In this lab, you will work with several tools from BCC to investigate an application that is supposed to be CPU-bound and active, but in fact spends up a lot of time off-CPU for some reason.
Run the following command to compile the target application:
$ gcc -g -std=gnu99 -fno-omit-frame-pointer -fno-inline -lpthread blocky.c -o blocky # on Fedora
$ gcc -g -std=gnu99 -fno-omit-frame-pointer -fno-inline -pthread blocky.c -o blocky # on Ubuntu
Now, run ./blocky. It prints out the number of requests processed, going at a nice pace. But is it really using all processors effectively? Run top (or htop) to find out -- it looks like the application is barely making a dent in CPU utilization. Most of the time, the system is idle.
As with all BPF-based tools, you will need a root shell to run the following commands.
To understand where the application is spending CPU time (which, as we saw, is not most of the wall-clock time), run the following command:
# profile -F 997 -p $(pidof blocky)
Note: The
profiletool requires BCC support forperf_events, which was introduced in Linux 4.9. If you are running an older kernel, this tool will not work. You can useperf recordinstead, as discussed in a previous lab.
After a few seconds, hit Ctrl+C to stop the profile tool. The call stacks you get should point to the request_processor and do_work functions, which are supposed to burn a lot of CPU. But, as we saw above, there's something blocking the application from making progress.
Bonus: You can also use
profileto get flame graphs by using the-fswitch, which will output folded stacks in the exact format that the flamegraph.pl script expects. If you have time, runprofile -F 997 -f -p $(pidof blocky) > folded-stacks, hit Ctrl+C after a few seconds, and then runflamegraph.pl folded-stacks > profile.svgto generate the flame graph. It's important to mention that this method of generating flame graphs is a lot more efficient than usingperf, because the stack aggregation (folding) is performed in-kernel rather than in user-space.

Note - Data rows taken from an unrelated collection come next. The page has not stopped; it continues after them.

(* ===== verification/Authority.v ===== *)
(** * Who may vote

    The history of the authorized voters of a vote state: what
    [get_and_update_authorized_voter] and [set_new_authorized_voter] of
    [VoteState.v] do to the voter of each epoch. *)

From S2P Require Import Prelude InstructionError AuthorizedVoters VoteState.

(** Everything but the authorized voters and their history is kept. *)
Record only_voters_changed (vs vs' : VoteState) : Prop := {
  ov_node : node_pubkey vs' = node_pubkey vs;
  ov_withdrawer : authorized_withdrawer vs' = authorized_withdrawer vs;
  ov_commission : commission vs' = commission vs;
  ov_votes : votes vs' = votes vs;
  ov_root : root_slot vs' = root_slot vs;
  ov_credits : epoch_credits vs' = epoch_credits vs;
  ov_timestamp : last_timestamp vs' = last_timestamp vs;
}.

#[global] Instance only_voters_changed_preorder : PreOrder only_voters_changed.
Proof. split; [done |]. intros ? ? ? [] []. split; congruence. Qed.

(** The voters of the epochs from [e] on are the same. *)
Definition same_voters_from (e : Epoch) (m m' : AuthorizedVoters) : Prop :=
  forall e' p, e <= e' -> voter_at m' e' p <-> voter_at m e' p.

(** The latest entry at or before [ep] is moved to [ep] and the older ones go. *)
Lemma cached_voters_same m m' ep p :
  voter_at m ep p -> m' !! ep = Some p ->
  (forall k, k < ep -> m' !! k = None) -> (forall k, ep < k -> m' !! k = m !! k) ->
  same_voters_from ep m m'.
Proof.
  intros (k0 & Hk0 & Hle0 & Hmax0) Hp Hlt Hgt e q He. split; intros (k & Hk & Hle & Hmax).
  - destruct (Z.lt_trichotomy k ep) as [H|[->|H]]; [rewrite Hlt in Hk by done; done | |].
    + exists k0. assert (q = p) as -> by congruence. split; [done |]. split; [lia |].
      intros k' Hk' Hle'. destruct (Z.le_gt_cases k' ep); [by apply Hmax0 |].
      specialize (Hmax k'). rewrite Hgt in Hmax by done. specialize (Hmax Hk' Hle'). lia.
    + exists k. rewrite Hgt in Hk by done. split; [done |]. split; [done |]. intros k' Hk' Hle'.
      destruct (Z.le_gt_cases k' ep); [lia |]. apply Hmax; [by rewrite Hgt | done].
  - destruct (Z.le_gt_cases k ep) as [H|H].
    + assert (k = k0) as ->.
      { apply Z.le_antisymm; [apply Hmax0; eauto | apply Hmax; [eauto | lia]]. }
      exists ep. split; [congruence |]. split; [done |]. intros k' [q' Hk'] Hle'.
      destruct (Z.le_gt_cases k' ep); [done |]. rewrite Hgt in Hk' by done.
      specialize (Hmax k' ltac:(eauto) Hle'). lia.
    + exists k. rewrite Hgt by done. split; [done |]. split; [done |]. intros k' [q' Hk'] Hle'.
      destruct (Z.le_gt_cases k' ep); [lia |]. rewrite Hgt in Hk' by done. apply Hmax; eauto.
Qed.

Definition keys_le (m : AuthorizedVoters) (e : Epoch) : Prop := forall k, is_Some (m !! k) -> k <= e.

(** The result, and what is left of the map. *)
Record updated_voters (vs vs' : VoteState) (ep : Epoch) (p : Pubkey) : Prop := {
  uv_voter : voter_at (authorized_voters vs) ep p;
  uv_entry : authorized_voters vs' !! ep = Some p;
  uv_old : forall k, k < ep -> authorized_voters vs' !! k = None;
  uv_later : forall k, ep < k -> authorized_voters vs' !! k = authorized_voters vs !! k;
}.

Lemma get_and_update_spec vs ep vs' r :
  epochs_nonneg (authorized_voters vs) -> 0 <= ep ->
  get_and_update_authorized_voter vs ep = (vs', r) ->
  only_voters_changed vs vs' /\ epochs_nonneg (authorized_voters vs') /\
  match r with
  | Ok p => updated_voters vs vs' ep p
  | Err e => e = InvalidAccountData /\ vs' = vs /\ forall p, ~ voter_at (authorized_voters vs) ep p
  | Panic => False
  end.
Proof.
  intros Hnn Hep. unfold get_and_update_authorized_voter.
  destruct (get_and_cache_authorized_voter_for_epoch _ ep) as [av o] eqn:E.
  destruct o as [p|].
  - destruct (get_and_cache_spec _ _ _ _ Hnn Hep E) as (Hv & He & Hnn' & Hother).
    destruct (purge_Ok (E := InstructionError) av ep) as [av' Hp]; [eauto |]. rewrite Hp.
    pose proof (purge_lookup _ _ _ Hp) as Hl. intros [= <- <-]. split; [done |].
    cbn [authorized_voters set_authorized_voters]. split; [|split; cbn; try done].
    + intros k. rewrite Hl. case_decide; [by intros [? ?] |]. apply Hnn'.
    + rewrite Hl, decide_False by lia. done.
    + intros k Hk. rewrite Hl. case_decide; [done |].
      destruct (av !! k) eqn:Ek; [|done]. specialize (Hnn' k ltac:(eauto)). lia.
    + intros k Hk. rewrite Hl, decide_False, Hother by lia. done.
  - unfold get_and_cache_authorized_voter_for_epoch in E.
    destruct (get_or_calculate_authorized_voter_for_epoch _ ep) as [[? ?]|] eqn:E2; [done |].
    injection E as <-. intros [= <- <-]. destruct vs. cbn in *. repeat split; try done.
    intros p Hp%get_authorized_voter_spec; [|done]. unfold av_get_authorized_voter in Hp.
    by rewrite E2 in Hp.
Qed.

(** Setting a voter from [target] on. *)
Lemma insert_voter_at m target p e q :
  keys_le m target ->
  voter_at (<[target := p]> m) e q <-> (if target <=? e then q = p else voter_at m e q).
Proof.
  intros Hle. destruct (Z.leb_spec target e) as [H|H]; split.
  - intros (k & Hk & Hke & Hmax). assert (target <= k) by (apply Hmax; [|lia]; by rewrite lookup_insert_eq).
    destruct (decide (k = target)) as [->|Hne]; [by rewrite lookup_insert_eq in Hk; congruence |].
    rewrite lookup_insert_ne in Hk by congruence. specialize (Hle k ltac:(eauto)). lia.
  - intros ->. exists target. rewrite lookup_insert_eq. split; [done |]. split; [done |].
    intros k. rewrite lookup_insert. case_decide; [lia |]. intros Hk _. by apply Hle.
  - intros (k & Hk & Hke & Hmax). rewrite lookup_insert_ne in Hk by lia. exists k. split; [done |].
    split; [done |]. intros k' Hk' Hle'. apply Hmax; [|done]. by rewrite lookup_insert_ne by lia.
  - intros (k & Hk & Hke & Hmax). exists k. rewrite lookup_insert_ne by lia. split; [done |].
    split; [done |]. intros k' Hk' Hle'. rewrite lookup_insert_ne in Hk' by lia. by apply Hmax.
Qed.

Lemma updated_voters_same vs vs' ep p :
  updated_voters vs vs' ep p -> same_voters_from ep (authorized_voters vs) (authorized_voters vs').
Proof. intros []. by eapply cached_voters_same. Qed.

Lemma updated_voters_keys vs vs' ep p e :
  updated_voters vs vs' ep p -> ep <= e -> keys_le (authorized_voters vs) e ->
  keys_le (authorized_voters vs') e.
Proof.
  intros [Hv He Ho Hl] Hle Hk k [q Hq]. destruct (Z.lt_trichotomy k ep) as [H|[->|H]]; [|done|].
  - rewrite Ho in Hq by done. done.
  - rewrite Hl in Hq by done. apply Hk. eauto.
Qed.

(** What a change of voter did. *)
Record voter_changed (vs vs' : VoteState) (new_voter : Pubkey) (cur target : Epoch)
    (verify : Pubkey -> outcome InstructionError unit) : Prop := {
  vc_signed : exists p, voter_at (authorized_voters vs) cur p /\ verify p = Ok tt;
  vc_once : authorized_voters vs !! target = None;
  vc_voters : forall e q, cur <= e ->
    voter_at (authorized_voters vs') e q <->
    if target <=? e then q = new_voter else voter_at (authorized_voters vs) e q;
}.

Lemma set_new_authorized_voter_spec vs pk cur target verify vs' r :
  epochs_nonneg (authorized_voters vs) -> 0 <= cur < target -> keys_le (authorized_voters vs) target ->
  (forall p, verify p <> Panic) ->
  set_new_authorized_voter vs pk cur target verify = (vs', r) ->
  only_voters_changed vs vs' /\ epochs_nonneg (authorized_voters vs') /\
  keys_le (authorized_voters vs') target /\
  match r with
  | Ok _ => voter_changed vs vs' pk cur target verify
  | Err _ => same_voters_from cur (authorized_voters vs) (authorized_voters vs')
  | Panic => False
  end.
Proof.
  intros Hnn [Hcur Hlt] Hk Hver. unfold set_new_authorized_voter.
  destruct (get_and_update_authorized_voter vs cur) as [vs1 r1] eqn:E.
  destruct (get_and_update_spec _ _ _ _ Hnn Hcur E) as (Hov & Hnn1 & Hr1).
  destruct r1 as [p|?|]; cbn [obind]; [|intros [= <- <-]; by destruct Hr1 as (_ & -> & _) | done].
  pose proof (updated_voters_same _ _ _ _ Hr1) as Hsame.
  pose proof (updated_voters_keys _ _ _ _ target Hr1 ltac:(lia) Hk) as Hk1.
  specialize (Hver p). destruct (verify p) as [[]|?|] eqn:Ev; [|by intros [= <- <-] | done].
  unfold authorized_voters_contains. case_bool_decide as Hc; [by intros [= <- <-] |].
  apply eq_None_not_Some in Hc.
  destruct (authorized_voters_last (authorized_voters vs1)) as [[le lp]|] eqn:El;
    [|intros [= <- <-]; done].
  apply btree_last_Some in El as [Hle1 Hle2].
  assert (le < target) as Hlast.
  { assert (le <> target) by (intros ->; congruence). specialize (Hk1 le ltac:(eauto)). lia. }
  assert (forall vs2, only_voters_changed vs vs2 ->
    authorized_voters vs2 = <[target := pk]> (authorized_voters vs1) ->
    only_voters_changed vs vs2 /\ epochs_nonneg (authorized_voters vs2) /\
    keys_le (authorized_voters vs2) target /\ voter_changed vs vs2 pk cur target verify) as Hdone.
  { intros vs2 Hov2 Hav. split; [done |]. split; [|split].
    - intros k. rewrite Hav, lookup_insert. case_decide; [lia | apply Hnn1].
    - intros k. rewrite Hav, lookup_insert. case_decide; [lia | apply Hk1].
    - split.
      + exists p. split; [apply Hr1 | done].
      + rewrite (uv_later _ _ _ _ Hr1) in Hc by lia. done.
      + intros e q He. rewrite Hav, insert_voter_at by done. destruct (target <=? e); [done | by apply Hsame]. }
  destruct Hov. destruct (negb _); [rewrite (proj2 (Z.ltb_lt le target)) by done |];
    intros [= <- <-]; by apply Hdone.
Qed.

(** ** Properties *)

(** Reading the voter of the current epoch returns the one of the latest
    entry at or before it, never panics, and the caching and purging it does
    change the voter of no later epoch and no other field. *)
Theorem authorized_voter_lookup_sound vs ep :
  epochs_nonneg (authorized_voters vs) -> 0 <= ep ->
  let '(vs', r) := get_and_update_authorized_voter vs ep in
  only_voters_changed vs vs' /\
  same_voters_from ep (authorized_voters vs) (authorized_voters vs') /\
  match r with
  | Ok p => voter_at (authorized_voters vs) ep p /\ forall k, k < ep -> authorized_voters vs' !! k = None
  | Err e => e = InvalidAccountData /\ forall p, ~ voter_at (authorized_voters vs) ep p
  | Panic => False
  end.
Proof.
  intros Hnn Hep. destruct (get_and_update_authorized_voter vs ep) as [vs' r] eqn:E.
  destruct (get_and_update_spec _ _ _ _ Hnn Hep E) as (Hov & _ & Hr). split; [done |].
  destruct r as [p|?|]; [| |done].
  - split; [by eapply updated_voters_same |]. by destruct Hr.
  - by destruct Hr as (-> & -> & ?).
Qed.

Definition demo_voters : VoteState :=
  set_authorized_voters vote_state_default (<[3 := 30]> (<[1 := 10]> ∅)).

Lemma demo_voters_nonneg : epochs_nonneg (authorized_voters demo_voters).
Proof.
  intros k [v Hv]. cbn in Hv. rewrite !lookup_insert in Hv.
  repeat case_decide; try lia. by rewrite lookup_empty in Hv.
Defined.

Lemma authorized_voter_lookup_sound_witness : voter_at (authorized_voters demo_voters) 2 10.
Proof.
  pose proof (authorized_voter_lookup_sound demo_voters 2 demo_voters_nonneg ltac:(lia)) as H.
  destruct (get_and_update_authorized_voter demo_voters 2) as [vs' r] eqn:E.
  assert (r = Ok 10) as -> by (vm_compute in E; congruence). apply H.
Defined.

(** A new voter is set only with the approval of the voter of the current
    epoch and at most once per target epoch; it votes from the target epoch
    on, and the voters of the epochs before are unchanged. The assertion on
    the order of the epochs does not fail while the clock moves forward. *)
Theorem new_voter_from_target_epoch vs pk cur target verify :
  epochs_nonneg (authorized_voters vs) -> 0 <= cur < target -> keys_le (authorized_voters vs) target ->
  (forall p, verify p <> Panic) ->
  let '(vs', r) := set_new_authorized_voter vs pk cur target verify in
  only_voters_changed vs vs' /\ keys_le (authorized_voters vs') target /\
  match r with
  | Ok _ => voter_changed vs vs' pk cur target verify
  | Err _ => same_voters_from cur (authorized_voters vs) (authorized_voters vs')
  | Panic => False
  end.
Proof.
  intros Hnn Hc Hk Hv. destruct (set_new_authorized_voter _ _ _ _ _) as [vs' r] eqn:E.
  by destruct (set_new_authorized_voter_spec _ _ _ _ _ _ _ Hnn Hc Hk Hv E) as (? & _ & ? & ?).
Qed.

Lemma new_voter_from_target_epoch_witness :
  let '(vs', r) := set_new_authorized_voter demo_voters 50 2 5 (fun _ => Ok tt) in
  r = Ok tt /\ voter_at (authorized_voters vs') 6 50 /\ voter_at (authorized_voters vs') 4 30.
Proof.
  assert (keys_le (authorized_voters demo_voters) 5) as Hk.
  { intros k [v Hv]. cbn in Hv. rewrite !lookup_insert in Hv.
    repeat case_decide; try lia. by rewrite lookup_empty in Hv. }
  pose proof (new_voter_from_target_epoch demo_voters 50 2 5 (fun _ => Ok tt)
    demo_voters_nonneg ltac:(lia) Hk ltac:(done)) as H.
  destruct (set_new_authorized_voter _ _ _ _ _) as [vs' r] eqn:E.
  assert (r = Ok tt) as -> by (vm_compute in E; congruence). destruct H as (_ & _ & [_ _ H]).
  split; [done |]. split; [by apply (H 6 50); [lia |] |].
  apply (H 4 30); [lia |]. cbn. exists 3. split; [done |]. split; [lia |].
  intros k [v Hv] _. cbn in Hv. rewrite !lookup_insert in Hv.
  repeat case_decide; try lia. by rewrite lookup_empty in Hv.
Defined.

To determine how much time the application is spending on-CPU and off-CPU, the cpudist tool can be very useful. It produces a histogram of time spent in each of the two CPU states, and helps understand the context-switching characteristics of your application. Let's run it:
# cpudist -p $(pidof blocky)
After a few seconds, hit Ctrl+C to get a report. You will probably see a bimodal distribution, with a mode around the quantum length on your system (which is typically in the 4-8ms bin), and another, bigger mode around very short intervals -- tens or hundreds of microseconds each. It is these smaller intervals that we should be worried about. These bursts of activity indicate that the application threads want to do some work, and are successful at doing it for a very short time, but then they get switched out.
Now, let's try to identify how long the application threads spend off-CPU, using the same tool:
# cpudist -O -p $(pidof blocky)
Again, hit Ctrl+C after a few seconds to get the histogram. You might get a bimodal distribution again, but the biggest mode this time is in the much longer bins -- 8-16ms and 16-32ms. Again, these are time intervals when some application thread was off the CPU waiting for something. So we have a great number of multi-millisecond waits. Where are these waits coming from?

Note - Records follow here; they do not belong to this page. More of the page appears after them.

(** ** Replacing the tower by a proposed one *)

(** The checks of the votes of the proposed state, one after the other. *)
Fixpoint check_new_votes (new_root : option Slot) (previous_vote : option LandedVote)
    (new_state : list LandedVote) : outcome VoteError unit :=
  match new_state with
  | [] => Ok tt
  | vote :: rest =>
      _ ←? (if confirmation_count vote =? 0 then Err ZeroConfirmations
           else if Z.of_nat MAX_LOCKOUT_HISTORY <? confirmation_count vote
           then Err ConfirmationTooLarge
           else match new_root with
                | Some new_root =>
                    if (slot vote <=? new_root) && negb (new_root =? 0)
                    then Err SlotSmallerThanRoot else Ok tt
                | None => Ok tt
                end);
      _ ←? match previous_vote with
          | Some previous_vote =>
              if slot vote <=? slot previous_vote then Err SlotsNotOrdered
              else if confirmation_count previous_vote <=? confirmation_count vote
              then Err ConfirmationsNotOrdered
              else if last_locked_out_slot (lockout previous_vote) <? slot vote
              then Err NewVoteStateLockoutMismatch
              else Ok tt
          | None => Ok tt
          end;
      check_new_votes new_root (Some vote) rest
  end.

(** Walks over the votes that the new root roots: the credits they earn and
    the index of the first vote above the root. *)
Fixpoint rooted_credits (vote_state : VoteState) (timely deprecate : bool) (new_root : Slot)
    (votes : list LandedVote) (index : nat) (earned : Z) : outcome VoteError (Z * nat) :=
  match votes with
  | [] => Ok (earned, index)
  | current_vote :: rest =>
      if slot current_vote <=? new_root then
        earned ←? (if timely || negb (slot current_vote =? new_root)
                  then expect (checked_add u64_max earned
                                 (credits_for_vote_at_index vote_state index timely deprecate))
                  else Ok earned);
        rooted_credits vote_state timely deprecate new_root rest (index + 1) earned
      else Ok (earned, index)
  end.

(** The loop that compares the current votes above the root with the new
    ones: [current] and [new] are what is left of each, and the result is the
    rest of the new state with the latencies it takes from the current one. *)
Fixpoint reconcile (current : list LandedVote) : list LandedVote -> outcome VoteError (list LandedVote) :=
  fix inner (new : list LandedVote) : outcome VoteError (list LandedVote) :=
    match current, new with
    | current_vote :: current', new_vote :: new' =>
        match slot current_vote ?= slot new_vote with
        | Lt =>
            if slot new_vote <=? last_locked_out_slot (lockout current_vote)
            then Err LockoutConflict
            else reconcile current' new
        | Eq =>
            if confirmation_count new_vote <? confirmation_count current_vote
            then Err ConfirmationRollBack
            else rest ←? reconcile current' new';
                 Ok (mkLandedVote (latency current_vote) (lockout new_vote) :: rest)
        | Gt => rest ←? inner new'; Ok (new_vote :: rest)
        end
    | _, _ => Ok new
    end.

(** The computation that precedes the first write to [vote_state]: the new
    tower and the credits earned, or the error returned. *)
Definition check_new_vote_state (vote_state : VoteState) (new_state : list LandedVote)
    (new_root : option Slot) (current_slot : Slot) (timely deprecate : bool)
    : outcome VoteError (list LandedVote * Z) :=
  _ ←? rust_assert (negb (bool_decide (new_state = [])));
  _ ←? ensure (length new_state <=? MAX_LOCKOUT_HISTORY)%nat TooManyVotes;
  _ ←? match new_root, root_slot vote_state with
      | Some new_root, Some current_root => ensure (negb (new_root <? current_root)) RootRollBack
      | None, Some _ => Err RootRollBack
      | _, _ => Ok tt
      end;
  _ ←? check_new_votes new_root None new_state;
  let earned_credits := if timely then 0 else 1 in
  '(earned_credits, current_vote_state_index) ←?
    match new_root with
    | Some new_root =>
        rooted_credits vote_state timely deprecate new_root (votes vote_state) 0 earned_credits
    | None => Ok (earned_credits, 0%nat)
    end;
  new_state ←? reconcile (drop current_vote_state_index (votes vote_state)) new_state;
  let new_state :=
    if timely then
      (fun new_vote =>
         if latency new_vote =? 0
         then mkLandedVote (compute_vote_latency (slot new_vote) current_slot) (lockout new_vote)
         else new_vote) <$> new_state
    else new_state in
  Ok (new_state, earned_credits).

Definition process_new_vote_state (vote_state : VoteState) (new_state : list LandedVote)
    (new_root : option Slot) (timestamp : option UnixTimestamp) (epoch : Epoch)
    (current_slot : Slot) (feature_set : option FeatureSet)
    : VoteState * outcome VoteError unit :=
  let timely := match feature_set with Some f => timely_vote_credits f | None => false end in
  let deprecate :=
    match feature_set with Some f => deprecate_unused_legacy_vote_plumbing f | None => false end in
  match check_new_vote_state vote_state new_state new_root current_slot timely deprecate with
  | Err e => (vote_state, Err e)
  | Panic => (vote_state, Panic)
  | Ok (new_state, earned_credits) =>
      let vote_state :=
        if negb (bool_decide (root_slot vote_state = new_root))
        then increment_credits vote_state epoch earned_credits else vote_state in
      let '(vote_state, res) :=
        match timestamp, last new_state with
        | Some timestamp, Some last_vote => process_timestamp vote_state (slot last_vote) timestamp
        | Some _, None => (vote_state, Panic)
        | None, _ => (vote_state, Ok tt)
        end in
      match res with
      | Ok _ => (set_votes (set_root_slot vote_state new_root) new_state, Ok tt)
      | Err e => (vote_state, Err e)
      | Panic => (vote_state, Panic)
      end
  end.

Definition do_process_vote_state_update (vote_state : VoteState) (slot_hashes : list SlotHash)
    (epoch : Epoch) (slot : Slot) (vote_state_update : VoteStateUpdate)
    (feature_set : option FeatureSet) : VoteState * outcome VoteError unit :=
  match check_update_vote_state_slots_are_valid vote_state vote_state_update slot_hashes with
  | Err e => (vote_state, Err e)
  | Panic => (vote_state, Panic)
  | Ok vote_state_update =>
      process_new_vote_state vote_state (landed_from_lockout <$> vsu_lockouts vote_state_update)
        (vsu_root vote_state_update) (vsu_timestamp vote_state_update) epoch slot feature_set
  end.

(** ** Processing a vote slot by slot *)

Definition process_vote_unfiltered (vote_state : VoteState) (vote_slots : list Slot) (vote : Vote)
    (slot_hashes : list SlotHash) (epoch : Epoch) (current_slot : Slot) (timely deprecate : bool)
    : VoteState * outcome VoteError unit :=
  match check_slots_are_valid vote_state vote_slots (vote_hash vote) slot_hashes with
  | Err e => (vote_state, Err e)
  | Panic => (vote_state, Panic)
  | Ok _ =>
      (foldl (fun vs s => process_next_vote_slot vs s epoch current_slot timely deprecate)
         vote_state vote_slots, Ok tt)
  end.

The offcputime tool from BCC can be used to answer this final question. It collects stack traces whenever an application thread is blocked (switched off the CPU), and identifies the duration of time that blockage lasted. The output can be interpreted as a flame graph, much like on-CPU data. Let's run it in folded mode to generate data suitable for producing a flame graph:
# offcputime -f -p $(pidof blocky) > folded-stacks
After a few seconds, hit Ctrl+C. At this point, you can also stop the blocky process. To generate a flame graph, run:
# FlameGraph/flamegraph.pl folded-stacks > offcpu.svg
Inspecting the flame graph should show two sources of contention: one in the backend_handler function, which calls nanosleep, and another in the request_processor function, which calls __lll_lock_wait, which calls the futex syscall. These are specific, identifiable places in the source code that can now be inspected to understand why they're causing blockages. If you review blocky.c, you'll find that the backend_handler function is the main culprit: it acquires a lock which the request_processor threads also require to make progress, and then occasionally sleeps while holding the lock!